An expert witness must have a "sufficient background in a particular field," and that background must "go[] to the very matter on which [the witness] is to give an opinion." Vela v. State, 209 S.W.3d 128, 131 (Tex. Crim. App. 2006). "Because the possible spectrum of education, skill, and training is so wide, a trial court has great discretion in determining whether a witness possesses sufficient qualifications to assist the jury as an expert on a specific topic in a particular case." Rodgers v. State, 205 S.W.3d 525, 527- 28 (Tex. Crim. App. 2006). "For this reason, appellate courts rarely disturb the trial court's determination that a specific witness is or is not qualified to testify as an expert." Id. at 528 n.9.

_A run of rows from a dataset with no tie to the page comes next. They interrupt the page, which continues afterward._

Lemma locate_in_fresh inode follow q q_place : is_dir inode = false -> is_symlink inode = false -> names_directory q = false ->
  locate follow fs q = Ok q_place -> locate follow (fresh_at fs temporary inode) q = Ok q_place.
Proof using Hp.
  destruct Hp as [Hwf _ _ _ _ Hfree _]. intros Hd Hl. apply locate_keeps, fresh_keeps; [done..|].
  intros old Ho. by rewrite entry_absent in Ho.
Qed.
Lemma rename_fresh inode : is_dir inode = false -> is_symlink inode = false ->
  rename tmp p (fresh_at fs temporary inode) = Ok (tt, fresh_at fs place inode).
Proof using Hp.
  intros Hd Hl. pose proof Hp as [Hwf Hplace Htmp [Hd1 Hd2] Hreg Hfree Hne].
  unfold rename. rewrite (locate_in_fresh _ _ _ _ Hd Hl Hd2 Htmp). cbn [mbind result_bind].
  rewrite lookup_fresh. cbn [mbind result_bind]. rewrite (locate_in_fresh _ _ _ _ Hd Hl Hd1 Hplace). cbn [mbind result_bind].
  rewrite entry_fresh by done. rewrite decide_False by done. rewrite Hd.
  assert (is_some_and (fun target => negb (bool_decide (false = is_dir target))) (entry fs place) = false) as ->.
  { destruct (entry fs place) as [old|]; [|done]. specialize (Hreg _ eq_refl). unfold is_file in Hreg. cbn.
    unfold is_dir. by destruct (file_type old). }
  cbn [reject mbind result_bind]. rewrite bool_decide_eq_false_2.
  - unfold fresh_at. cbn [names inodes]. by rewrite delete_insert_id.
  - cbn. rewrite lookup_insert_ne by done. by apply fresh_unnamed.
Qed.
Lemma unlink_fresh inode : is_dir inode = false -> is_symlink inode = false ->
  unlink tmp (fresh_at fs temporary inode) = Ok (tt, fresh_only fs inode).
Proof using Hp.
  intros Hd Hl. pose proof Hp as [Hwf _ Htmp [_ Hd2] _ Hfree _].
  unfold unlink. rewrite (locate_in_fresh _ _ _ _ Hd Hl Hd2 Htmp). cbn [mbind result_bind].
  rewrite lookup_fresh. cbn [mbind result_bind]. rewrite Hd. cbn. unfold fresh_only. by rewrite delete_insert_id.
Qed.
(** The mode is already the one set. *)
Lemma chmod_fresh data : chmod p 384 (fresh_at fs place (private_file data)) = Ok (tt, fresh_at fs place (private_file data)).
Proof using Hp.
  pose proof Hp as [Hwf Hplace _ [Hd1 _] Hreg _ _].
  assert (Hno : forall old, entry fs place = Some old -> is_symlink old = false).
  { intros old Ho. specialize (Hreg _ Ho). unfold is_file in Hreg. unfold is_symlink. by destruct (file_type old). }
  assert (locate true (fresh_at fs place (private_file data)) p = Ok place) as Hl.
  { apply (locate_keeps fs); [by apply fresh_keeps|done|by apply locate_follow]. }
  unfold chmod, stat. rewrite Hl. cbn [mbind result_bind]. rewrite lookup_fresh. cbn.
  unfold update_inode, fresh_at. cbn. by rewrite alter_insert_eq.
Qed.

(** Filling the temporary file and renaming it: either the document is in place, or the
    temporary file is still there. *)
Definition waiting (st : Fs) : Prop := exists inode, is_dir inode = false /\ is_symlink inode = false /\ st = fresh_at fs temporary inode.
Lemma waiting_staged content : waiting (staged fs temporary content).
Proof using Type. by exists (private_file content). Qed.
Lemma waiting_pending st : waiting st -> pending fs temporary st.
Proof using Type. intros (inode & Hd & Hl & ->). by constructor. Qed.

Lemma fill_goes (text : string) data inode s :
  file_type inode = Regular [] -> uid inode = geteuid -> disk s = fresh_at fs temporary inode ->
  exists r s' through,
    goes (_ ← os_error (protect_file (fresh_inode fs)); _ ← os_error (write_all (fresh_inode fs) data);
          _ ← os_error (sync_all (fresh_inode fs)); why text (call (rename tmp p))) s r s' through
    /\ ((r = Ok tt /\ exists pre, through = staged fs place data :: pre /\ Forall waiting pre)
        \/ (exists e, r = Err e /\ Forall waiting through /\ waiting (disk s'))).
Proof using Hp.
  intros Hft Huid Hs.
  destruct (call_goes (fun st => Ok (tt, update_inode (fresh_inode fs) (set_mode 384) st)) s) as [(e & s1 & Hg)|([] & fs1 & s1 & Hf & Hg)].
  { eexists _, s1, _. split; [eapply goes_bind_err; exact (goes_map_err strerror _ _ _ _ _ Hg)|right]. eexists. split_and!; [done|done|].
    rewrite (goes_disk _ _ _ _ _ Hg). exists inode. unfold is_dir, is_symlink. by rewrite Hft. }
  assert (fs1 = staged fs temporary []) as ->.
  { injection Hf as <-. rewrite Hs. unfold update_inode, staged, fresh_at, private_file, set_mode. cbn.
    rewrite alter_insert_eq, Hft, Huid. done. }
  pose proof (goes_disk _ _ _ _ _ Hg) as Hs1. cbn in Hs1.
  destruct (write_loop_goes fs temporary (length data) data [] s1 (le_n _) Hs1) as (r & s2 & t2 & c & Hw & Hst & Hs2 & Hc).
  assert (Hst' : Forall waiting (t2 ++ [staged fs temporary []])).
  { apply Forall_app_2; [|repeat constructor; apply waiting_staged]. eapply Forall_impl; [exact Hst|]. intros st [d ->]. apply waiting_staged. }
  destruct r as [[]|e].
  2: { eexists _, s2, _. split; [eapply goes_bind; [exact (goes_map_err strerror _ _ _ _ _ Hg)|eapply goes_bind_err; exact (goes_map_err strerror _ _ _ _ _ Hw)]|].
       right. eexists. split_and!; [done|done|rewrite Hs2; apply waiting_staged]. }
  rewrite (Hc eq_refl) in Hs2. cbn [app] in Hs2.
  destruct (query_goes (fun _ => Ok tt) s2) as (r & s3 & Hq & _). pose proof (goes_disk _ _ _ _ _ Hq) as Hs3. cbn in Hs3. rewrite Hs2 in Hs3.
  destruct r as [[]|e].
  2: { eexists _, s3, _. split.
       - eapply goes_bind; [exact (goes_map_err strerror _ _ _ _ _ Hg)|]. eapply goes_bind; [exact (goes_map_err strerror _ _ _ _ _ Hw)|].
         eapply goes_bind_err; exact (goes_map_err strerror _ _ _ _ _ Hq).
       - right. eexists. split_and!; [done|done|rewrite Hs3; apply waiting_staged]. }
  assert (Hrename : rename tmp p (disk s3) = Ok (tt, staged fs place data)) by (rewrite Hs3; by apply rename_fresh).
  destruct (call_goes (rename tmp p) s3) as [(e & s4 & Hr)|([] & fs4 & s4 & Hf4 & Hr)].
  all: eexists _, s4, _; split; [eapply goes_bind; [exact (goes_map_err strerror _ _ _ _ _ Hg)|]; eapply goes_bind; [exact (goes_map_err strerror _ _ _ _ _ Hw)|];
         eapply goes_bind; [exact (goes_map_err strerror _ _ _ _ _ Hq)|exact (goes_map_err (fun _ => text) _ _ _ _ _ Hr)]|].
  - right. eexists. split_and!; [done|done|]. rewrite (goes_disk _ _ _ _ _ Hr). cbn. rewrite Hs3. apply waiting_staged.
  - left. split; [done|]. rewrite Hrename in Hf4. injection Hf4 as <-. by eexists.
Qed.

Prior to her substantive testimony, Peyton explained that she has eighteen years of experience as a forensic toxicologist and has previously testified in court on approximately 180 occasions. She has a degree in biochemistry and a master's degree in forensic science with a specialty in toxicology. She stated that she attended a week-long course covering "all aspects of alcohol" and "every category of drug" from "pharmacology to metabolism to effects." In order to attain her current rank as a "Level V" forensic scientist, she had to undergo "grueling" testing regarding, among other things, "evidence, seized drugs, [and] DNA." Peyton also said she did "very intensive" online training during the pandemic.
On this record, we cannot conclude that the trial court abused its "great discretion" in determining that Peyton was qualified to opine about the "general [e]ffects" of a "high dose" of methamphetamine on a person. Macdonald's fourth issue is overruled. See Tex. R. Evid. 702; Rodgers, 205 S.W.3d at 527-28.
III. Conclusion
We affirm the trial court's judgment.